ACTION ITEM:
All of the data below needs to be set down once more, exactly as written.

RECORDS SUPPLIED:
================

(** * flyteadmin: authorization-server metadata and the serve entrypoint

    A shallow embedding of
    - [pkg/auth/authzserver/metadata_provider.go] (module [authzserver]),
    - the [serve] command of package [entrypoints] (module [entrypoints]),
    - the userinfo fetch exercised by [TestPostToIdp] (module [auth]),
    - the task validator that follows the metadata provider in its file
      (module [validation]),
    with the library calls they make ([net/url], [net/http], [path],
    [strings], go-grpc-middleware, grpc-gateway) modelled next to them. *)

From Stdlib Require Import ZArith Ascii String List Bool Sorted.
From stdpp Require Import base option gmap strings list.

Open Scope string_scope.
Set Warnings "-register-all".

(** Go's [error] values are opaque to this development: a message. *)
Definition error := string.

(** A Go result pair [(v, err)]: exactly one side is meaningful. *)
Inductive Result (A : Type) : Type :=
| Ok (a : A)
| Err (e : error).
Arguments Ok {A} a.
Arguments Err {A} e.

Definition is_Ok {A} (r : Result A) : bool :=
  match r with Ok _ => true | Err _ => false end.

(** A call that may panic instead of returning. *)
Inductive Outcome (A : Type) : Type :=
| Done (a : A)
| Panic (msg : string).
Arguments Done {A} a.
Arguments Panic {A} msg.

Definition Outcome_bind {A B} (m : Outcome A) (k : A -> Outcome B) : Outcome B :=
  match m with
  | Done a => k a
  | Panic msg => Panic msg
  end.

Notation "'run*' x ':=' m 'in' k" := (Outcome_bind m (fun x => k))
  (at level 10, x name, m at level 100, k at level 200, only parsing).

(** [errors.Wrap(err, message)] of github.com/pkg/errors. *)
Definition Wrap (err : error) (message : string) : error :=
  message ++ ": " ++ err.

(** ** package strings *)
Module strings.

(** [strings.HasPrefix(s, prefix)]. *)
Fixpoint HasPrefix (s prefix : string) {struct prefix} : bool :=
  match prefix, s with
  | EmptyString, _ => true
  | String _ _, EmptyString => false
  | String c p', String d s' => Ascii.eqb c d && HasPrefix s' p'
  end.

(** [strings.Contains(s, substr)]: [substr] occurs at some offset of [s]. *)
Fixpoint Contains (s substr : string) : bool :=
  HasPrefix s substr ||
  match s with
  | EmptyString => false
  | String _ s' => Contains s' substr
  end.

(** The last byte of a non-empty string ([pattern[len(pattern)-1]]). *)
Fixpoint last (s : string) : option Ascii.ascii :=
  match s with
  | EmptyString => None
  | String c EmptyString => Some c
  | String _ s' => last s'
  end.

(** The first byte ([pattern[0]]). *)
Definition first (s : string) : option Ascii.ascii :=
  match s with
  | EmptyString => None
  | String c _ => Some c
  end.

(** [strings.IndexByte(s, c)]: the offset of the first [c], or -1. *)
Fixpoint IndexByte (s : string) (c : Ascii.ascii) : Z :=
  match s with
  | EmptyString => (-1)%Z
  | String a s' =>
      if Ascii.eqb a c then 0%Z
      else let i := IndexByte s' c in
           if (i =? -1)%Z then (-1)%Z else (i + 1)%Z
  end.

End strings.

(** ** package path

    [path.Clean] of the standard library, by the rules its documentation
    gives: runs of slashes count as one, [.] elements are dropped, a
    [..] element removes the element before it, a [..] at the root is
    dropped, and a [..] that has nothing to remove in a relative path is
    kept. *)
Module path.

(** The elements of a path, between its slashes. *)
Fixpoint elements (p : string) : list string :=
  match p with
  | EmptyString => [""]
  | String c p' =>
      if Ascii.eqb c "/" then "" :: elements p'
      else match elements p' with
           | e :: rest => String c e :: rest
           | [] => [String c ""]
           end
  end.

Fixpoint join (elems : list string) : string :=
  match elems with
  | [] => ""
  | [e] => e
  | e :: rest => e ++ "/" ++ join rest
  end.

(** One element read by [Clean]: [out] holds the elements written so
    far, last first, and [dotdot] how many of them are [..] elements
    that nothing can remove. *)
Definition step (rooted : bool) (st : list string * nat) (e : string)
  : list string * nat :=
  let (out, dotdot) := st in
  if String.eqb e "" then st
  else if String.eqb e "." then st
  else if String.eqb e ".." then
    if (dotdot <? List.length out)%nat then (List.tl out, dotdot)
    else if rooted then st
    else (".." :: out, S (List.length out))
  else (e :: out, dotdot).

================

RESPONSE TO THIS TASK:
(** * flyteadmin: authorization-server metadata and the serve entrypoint

    A shallow embedding of
    - [pkg/auth/authzserver/metadata_provider.go] (module [authzserver]),
    - the [serve] command of package [entrypoints] (module [entrypoints]),
    - the userinfo fetch exercised by [TestPostToIdp] (module [auth]),
    - the task validator that follows the metadata provider in its file
      (module [validation]),
    with the library calls they make ([net/url], [net/http], [path],
    [strings], go-grpc-middleware, grpc-gateway) modelled next to them. *)

From Stdlib Require Import ZArith Ascii String List Bool Sorted.
From stdpp Require Import base option gmap strings list.

Open Scope string_scope.
Set Warnings "-register-all".

(** Go's [error] values are opaque to this development: a message. *)
Definition error := string.

(** A Go result pair [(v, err)]: exactly one side is meaningful. *)
Inductive Result (A : Type) : Type :=
| Ok (a : A)
| Err (e : error).
Arguments Ok {A} a.
Arguments Err {A} e.

Definition is_Ok {A} (r : Result A) : bool :=
  match r with Ok _ => true | Err _ => false end.

(** A call that may panic instead of returning. *)
Inductive Outcome (A : Type) : Type :=
| Done (a : A)
| Panic (msg : string).
Arguments Done {A} a.
Arguments Panic {A} msg.

Definition Outcome_bind {A B} (m : Outcome A) (k : A -> Outcome B) : Outcome B :=
  match m with
  | Done a => k a
  | Panic msg => Panic msg
  end.

Notation "'run*' x ':=' m 'in' k" := (Outcome_bind m (fun x => k))
  (at level 10, x name, m at level 100, k at level 200, only parsing).

(** [errors.Wrap(err, message)] of github.com/pkg/errors. *)
Definition Wrap (err : error) (message : string) : error :=
  message ++ ": " ++ err.

(** ** package strings *)
Module strings.

(** [strings.HasPrefix(s, prefix)]. *)
Fixpoint HasPrefix (s prefix : string) {struct prefix} : bool :=
  match prefix, s with
  | EmptyString, _ => true
  | String _ _, EmptyString => false
  | String c p', String d s' => Ascii.eqb c d && HasPrefix s' p'
  end.

(** [strings.Contains(s, substr)]: [substr] occurs at some offset of [s]. *)
Fixpoint Contains (s substr : string) : bool :=
  HasPrefix s substr ||
  match s with
  | EmptyString => false
  | String _ s' => Contains s' substr
  end.

(** The last byte of a non-empty string ([pattern[len(pattern)-1]]). *)
Fixpoint last (s : string) : option Ascii.ascii :=
  match s with
  | EmptyString => None
  | String c EmptyString => Some c
  | String _ s' => last s'
  end.

(** The first byte ([pattern[0]]). *)
Definition first (s : string) : option Ascii.ascii :=
  match s with
  | EmptyString => None
  | String c _ => Some c
  end.

(** [strings.IndexByte(s, c)]: the offset of the first [c], or -1. *)
Fixpoint IndexByte (s : string) (c : Ascii.ascii) : Z :=
  match s with
  | EmptyString => (-1)%Z
  | String a s' =>
      if Ascii.eqb a c then 0%Z
      else let i := IndexByte s' c in
           if (i =? -1)%Z then (-1)%Z else (i + 1)%Z
  end.

End strings.

(** ** package path

    [path.Clean] of the standard library, by the rules its documentation
    gives: runs of slashes count as one, [.] elements are dropped, a
    [..] element removes the element before it, a [..] at the root is
    dropped, and a [..] that has nothing to remove in a relative path is
    kept. *)
Module path.

(** The elements of a path, between its slashes. *)
Fixpoint elements (p : string) : list string :=
  match p with
  | EmptyString => [""]
  | String c p' =>
      if Ascii.eqb c "/" then "" :: elements p'
      else match elements p' with
           | e :: rest => String c e :: rest
           | [] => [String c ""]
           end
  end.

Fixpoint join (elems : list string) : string :=
  match elems with
  | [] => ""
  | [e] => e
  | e :: rest => e ++ "/" ++ join rest
  end.

(** One element read by [Clean]: [out] holds the elements written so
    far, last first, and [dotdot] how many of them are [..] elements
    that nothing can remove. *)
Definition step (rooted : bool) (st : list string * nat) (e : string)
  : list string * nat :=
  let (out, dotdot) := st in
  if String.eqb e "" then st
  else if String.eqb e "." then st
  else if String.eqb e ".." then
    if (dotdot <? List.length out)%nat then (List.tl out, dotdot)
    else if rooted then st
    else (".." :: out, S (List.length out))
  else (e :: out, dotdot).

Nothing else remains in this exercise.